E percebi que era real.
A guerra…
Procurei, racionalmente, contorná-la.
Tentei esconder-me. Mas não o consegui fazer.
Arrisquei enfrentá-la. Afinal, sou forte.
Mas ela fintou-me.
E avisou-me do que me esperava, se continuasse.
A guerra…
Procurei, seguramente, afastar-me dela.
Deixando tudo para trás.
Anos de vida. De lutas. De conquistas.
Tudo o que tinha construído. Alcançado.
Não havia tempo.
A guerra…
Procurei, apressadamente, salvar-me. E aos meus.
Com o receio, a angústia, e a tristeza a inundar-me.
Com a sensação de perda. De fracasso. De luto.
De lágrimas nos olhos. O coração, nas mãos, apertado.
E uma dor no peito, impossível de descrever.
A guerra…
Porque é que, simplesmente, não nos deixam?

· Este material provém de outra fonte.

(** ** Vocabulary of the further properties *)

Definition is_data_error (sig : Signal) : bool :=
  match sig with
  | SigDataError _ => true
  | _ => false
  end.

(** The signals before a request ends: the socket and its connection. *)
Definition is_progress (sig : Signal) : bool :=
  match sig with
  | SigSocket | SigConnect => true
  | _ => false
  end.

(** The two events that the synchronous part of [request] publishes
    (lines 92 and 154). *)
Definition is_synchronous (t : EventType) : bool :=
  match t with
  | RequestStreamInitialised | RequestStreamEnded => true
  | _ => false
  end.

(** The request exists and is not destroyed. *)
Definition live (st : State) : bool :=
  opened st && match destroyed st with Some _ => false | None => true end.

(** The signal finds a listener: on a live request, the [once] listener
    of its event is still attached; an error of the body stream is heard
    whenever the body is a stream. *)
Definition heard (sig : Signal) (st : State) : bool :=
  match sig with
  | SigSocket => live st && att evSocket (em_req st)
  | SigConnect => live st && att evConnect (em_socket st)
  | SigResponse _ => live st && att evResponse (em_req st)
  | SigError _ => live st && att evError (em_req st)
  | SigDataError _ => match source st with Some _ => true | None => false end
  end.
(** X14: for the interval encoded from (step, alt, oct, dir), [number]
    is step + 1 + 7 * oct in both directions, while [simpleNum] is step + 1
    only when dir is 1: when dir is -1 it is the number of the inverted
    step, (7 - step) mod 7 + 1. *)
Theorem number_and_simpleNum (s a o d : Z) :
  0 <= s <= 6 -> d = 1 \/ d = -1 ->
  exists p,
    encode s a (Some o) (Some d) = Some p /\
    number (VPitch p) = Some (VNum (s + 1 + 7 * o)) /\
    simpleNum (VPitch p)
    = Some (VNum (if d =? 1 then s + 1 else (7 - s) mod 7 + 1)).
Proof.
  intros H Hd. eexists. split; [apply encode_interval; assumption|].
  unfold number, simpleNum, ivlFn, pitchOp.
  destruct Hd as [-> | ->].
  - rewrite decode_ascending by assumption. split; reflexivity.
  - rewrite decode_descending by assumption. cbn [step Z.eqb]. split; [|reflexivity].
    do 2 f_equal. unfold calcNum. cbn [isAsc dir step oct num_of Z.eqb].
    unfold desc_oct, desc_step.
    each_step H; vm_compute ((7 - _) mod 7); cbn [Z.eqb]; lia.
Qed.

Lemma number_and_simpleNum_witness :
  exists p,
    encode 1 0 (Some 0) (Some (-1)) = Some p /\
    number (VPitch p) = Some (VNum 2) /\
    simpleNum (VPitch p) = Some (VNum 7).
Proof. apply (number_and_simpleNum 1 0 0 (-1)); [lia | right; reflexivity]. Defined.

(** ** Ranges *)

Local Open Scope list_scope.

Lemma js_set_empty (k : nat) (v : Z) :
  js_set [] k v = repeat None k ++ [Some v].
Proof. induction k as [| k IH]; cbn; [reflexivity | rewrite IH; reflexivity]. Qed.

Lemma js_set_hole (k : nat) (v : Z) (l : list (option Z)) :
  js_set (repeat None (S k) ++ l) k v = repeat None k ++ Some v :: l.
Proof.
  induction k as [| k IH]; [reflexivity|].
  change (repeat None (S (S k)) ++ l) with (None :: (repeat (@None Z) (S k) ++ l)).
  cbn [js_set]. rewrite IH. reflexivity.
Qed.

(** The loops fill the holes from the top index down. *)
Lemma ascR_loop_filled (b : Z) (k : nat) (l : list (option Z)) :
  ascR_loop b k (repeat None k ++ l)
  = map (fun i => Some (Z.of_nat i + b)) (seq 0 k) ++ l.
Proof.
  revert l. induction k as [| k IH]; intros l; [reflexivity|].
  cbn [ascR_loop]. rewrite js_set_hole, IH, seq_S, map_app, <- app_assoc.
  reflexivity.
Qed.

Porque é que, simplesmente, não nos respeitam?
Porquê, nós?
Sempre os mesmos.
Os que ficam. Os que partem. Os que já nada podem fazer.
A guerra…
Procurei, desesperadamente, fugir dela.
Mas, por mais que fuja, ela persegue-me.
Nenhum lugar é seguro.
Mesmo que assim o creia.
Sinto que não passa de uma ilusão.
Mesmo quando me dizem que está tudo bem.
Que estou em segurança, e já não corro perigo.
Sinto que, a qualquer momento, uma bomba pode rebentar.
Um míssil pode cair.
A morte me pode levar.
A guerra…
Procuro ter fé. Ter esperança.
Acreditar que o pior já passou.
Que já não corremos perigo.
Mas não passou.
Porque os traumas ficam para sempre.
Os traumas.
As marcas.
O medo.
A destruição à nossa volta.
O que se perdeu, e já não se recupera.
Perde-se a liberdade.
Perde-se a inocência das crianças.
Perde-se a alegria.
Perde-se a segurança.
Perde-se um povo.
A guerra…
Procuro, deste lado, acreditar que vai acabar.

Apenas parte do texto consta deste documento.